The presence of the transposon-related insertion in calmodulin genes from other plant species has was investigated, and a blast search using the sequence of TaCaM2-2 gene as query was performed. The results are reported in Additional file 7: a significant match with the 3′UTR region of the wheat gene was detected only with a barley gene, where, however, the transposon-related sequence was absent.
Moreover, while the miR1125 precursor sequence deposited in the miRBase found a significant match (81% identity) entirely included in the inserted sequence, the miR1118 precursors sequence matched (100% identity) only partially into the insertion while it spanned also the very last part of the 3′UTR of the TaCaM genes (Figure 1). The reverse complement sequence for miR1118 found inside the 239 nt insertion could thus represent a target site for the same miRNA. This is very possible since only 3 mismatches were found when compared with the mature sequence, and the target site is also predicted by psRNAtarget. A second reverse complement site is also shared by all three SF-2 genes (TaCaM2-1, TaCaM2-2 and TaCaM2-3), being located in the last part of the 3′ UTR region. This site corresponds to the miRNA* of the precursor deposited in the miRBase and it can be considered a less likely target site due to the high number of mismatches with the mature sequence. However, the prediction of the RNA secondary structures by mFold software (Additional file 8) highlighted the worse energetic stability of the miR1118 precursor stored in miRBase compared to that of the inserted sequence (−32.5 kcal/mol vs.−117.6 kcal/mol). Although the transposable element is longer than the deposited precursor (239 nt vs. 140 nt) it has a Minimal Folding Energy Index (MFEI) higher than the miRNA precursor (1.16 vs. 0.59) and it is in better agreement with the values known for plant miRNAs. The existence of two alternative miR1118 precursors could thus be possible. The inserted sequence has acquired some mutations since the insertion event and these variations have led to a better stability of the candidate miRNA precursor, thus confirming this hypothesis. In fact, compared with the inserted sequence, the predicted secondary structure of the transposable element stored in the TREP database shows a worse stability (−84.4 kcal/mol), a lower MFEI (0.88) and a higher number of mismatches (4) between miRNA and miRNA*.

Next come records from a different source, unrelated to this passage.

(* ------------------------------------------------------------------ *)
(** ** Cart *)

Lemma NoDup_map_split {A B} (g : A -> B) (pre post : list A) (x : A) :
  NoDup (map g (pre ++ x :: post)) ->
  forall y, In y (pre ++ post) -> g y <> g x.
Proof.
  intros Hnd y Hy Heq. rewrite map_app in Hnd. simpl in Hnd.
  apply NoDup_app in Hnd as [_ [Hdisj Hpost]].
  apply NoDup_cons in Hpost as [Hnotin _].
  apply in_app_or in Hy as [Hy | Hy].
  - apply (Hdisj (g y)).
    + apply list_elem_of_In. apply in_map. exact Hy.
    + rewrite Heq. apply list_elem_of_In. left. reflexivity.
  - apply Hnotin. rewrite <- Heq. apply list_elem_of_In. apply in_map. exact Hy.
Qed.

Lemma map_id_on {A} (f : A -> A) (l : list A) :
  (forall x, In x l -> f x = x) -> map f l = l.
Proof.
  induction l as [|x l IH]; intros H; simpl; [reflexivity|].
  rewrite H by (left; reflexivity). rewrite IH; [reflexivity|].
  intros y Hy. apply H. right. exact Hy.
Qed.

(** C10: for every cart and product, [addToCart] preserves the invariant
    (unique item ids, positive quantities); when an item with the
    product's id is in the cart exactly that item's quantity grows by one,
    in place, and every other item is unchanged; otherwise the product is
    appended with quantity 1. *)
Theorem addToCart_spec (product : Product) (prev : list CartItem) :
  cart_inv prev ->
  cart_inv (addToCart product prev) /\
  (forall it, In it prev -> item_id it = p_id product ->
     exists pre post, prev = pre ++ it :: post /\
       addToCart product prev =
       pre ++ mkCartItem (ci_product it) (ci_quantity it + 1) :: post) /\
  ((forall it, In it prev -> item_id it <> p_id product) ->
     addToCart product prev = prev ++ [mkCartItem product 1]).
Proof.
  intros [Hnd Hpos].
  set (f := fun p : CartItem => if String.eqb (p_id (ci_product p)) (p_id product)
                               then mkCartItem (ci_product p) (ci_quantity p + 1) else p).
  assert (Hids : map item_id (map f prev) = map item_id prev).
  { rewrite map_map. apply map_ext. intros p. unfold f, item_id.
    destruct (String.eqb _ _); reflexivity. }
  unfold addToCart.
  destruct (List.find (fun p => String.eqb (p_id (ci_product p)) (p_id product)) prev)
    as [e|] eqn:F.
  - (* the product is already in the cart *)
    split; [split|split].
    + fold f. unfold item_id in Hids. rewrite Hids. exact Hnd.
    + fold f. apply List.Forall_map. eapply Forall_impl; [exact Hpos|].
      intros p Hp. simpl in Hp. unfold f. destruct (String.eqb _ _); [simpl; lia | exact Hp].
    + intros it Hin Hid. apply in_split in Hin as [pre [post ->]].
      exists pre, post. split; [reflexivity|]. fold f.
      assert (Hother : forall y, In y (pre ++ post) -> f y = y).
      { intros y Hy. unfold f.
        pose proof (NoDup_map_split item_id pre post it Hnd y Hy) as Hne.
        unfold item_id in Hne, Hid. rewrite <- Hid.
        apply String.eqb_neq in Hne. rewrite Hne. reflexivity. }
      rewrite map_app. simpl.
      rewrite (map_id_on f pre), (map_id_on f post).
      * unfold f. unfold item_id in Hid. rewrite Hid, String.eqb_refl. reflexivity.
      * intros y Hy. apply Hother. apply in_or_app. right. exact Hy.
      * intros y Hy. apply Hother. apply in_or_app. left. exact Hy.
    + intros Hnone. exfalso. apply find_some in F as [Hin Heq].
      apply String.eqb_eq in Heq. apply (Hnone e Hin). exact Heq.
  - (* a new item *)
    pose proof (find_none _ _ F) as Hnone.
    split; [split|split].
    + rewrite map_app. simpl. apply NoDup_app. split; [exact Hnd|]. split.
      * intros x Hx Hx'. apply list_elem_of_In in Hx. apply list_elem_of_In in Hx'.
        destruct Hx' as [Hx' | []]. subst x.
        apply in_map_iff in Hx as [y [Hy Hiny]].
        specialize (Hnone y Hiny). simpl in Hnone.
        rewrite Hy, String.eqb_refl in Hnone. discriminate.
      * apply NoDup_singleton.
    + apply Forall_app. split; [exact Hpos|]. repeat constructor.
    + intros it Hin Hid. exfalso. specialize (Hnone it Hin). simpl in Hnone.
      unfold item_id in Hid. rewrite Hid, String.eqb_refl in Hnone. discriminate.
    + intros _. reflexivity.
Qed.

Lemma addToCart_spec_witness :
  cart_inv scenario_cart /\
  cart_inv (addToCart ui_kit scenario_cart) /\
  addToCart ui_kit scenario_cart = [mkCartItem ui_kit 2; mkCartItem ebook 2].
Proof.
  assert (Hinv : cart_inv scenario_cart).
  { split.
    - apply (bool_decide_unpack _). vm_compute. exact I.
    - repeat constructor; simpl; lia. }
  split; [exact Hinv|]. split.
  - apply (proj1 (addToCart_spec ui_kit scenario_cart Hinv)).
  - destruct (proj1 (proj2 (addToCart_spec ui_kit scenario_cart Hinv))
                (mkCartItem ui_kit 1) (or_introl eq_refl) eq_refl)
      as [pre [post [Hprev Hres]]].
    rewrite Hres. vm_compute in Hprev. vm_compute.
    destruct pre as [|x pre]; [injection Hprev as <-; reflexivity|].
    injection Hprev as -> Hprev. destruct pre; [discriminate|].
    injection Hprev as _ Hprev. destruct pre; discriminate.
Defined.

Recently Meng et al. [6, 7] reported on the high dynamicity of the regulatory activities mediated by miRNAs which are themselves strictly regulated, thus making the miRNA-involved networks more robust.
The results presented in this work can be considered as a valuable support for future studies on the complex networks involved in miRNA-mediated gene regulation in plants. In particular the relationships between miRNAs and transcription factors (TFs) represent a key node of these complex networks. Most of the currently available studies have been involved in the identification of TF recognition sites in the promoter of miRNA genes and in the identification of miRNA target sites in TF coding genes. The present work adds a novel level of complexity pointing out the possibility that miRNA coding sequences can also be hosted by TF genes.
Open peer review
Reviewed by Dr Alexander Max Burroughs (nominated by Dr L Aravind) and Dr Raya Khanin (nominated by Arcady Mushegian). For the full reviews, please go to the Reviewers’ comments section.
Reviewers: This article was reviewed by Dr Alexander Max Burroughs (nominated by Dr L Aravind) and Dr Raya Khanin (nominated by Arcady Mushegian).
Reviewer’s report 1
Dr Alexander Max Burroughs (nominated by Dr L Aravind)
The authors probe TCs and identify several miRNA precursors. What is missing from this analysis is a sense of the novelty of the findings. How many of these precursors have previously been predicted as being present at in the genome at the identified locations? For reasonably well-annotated genomes like Arabidopsis or rice it should be relatively easy to look at this to provide an overview of how many times novel locations are identified for known miRNAs. If this count is large, it may be interesting to discuss why these have not been identified in the past.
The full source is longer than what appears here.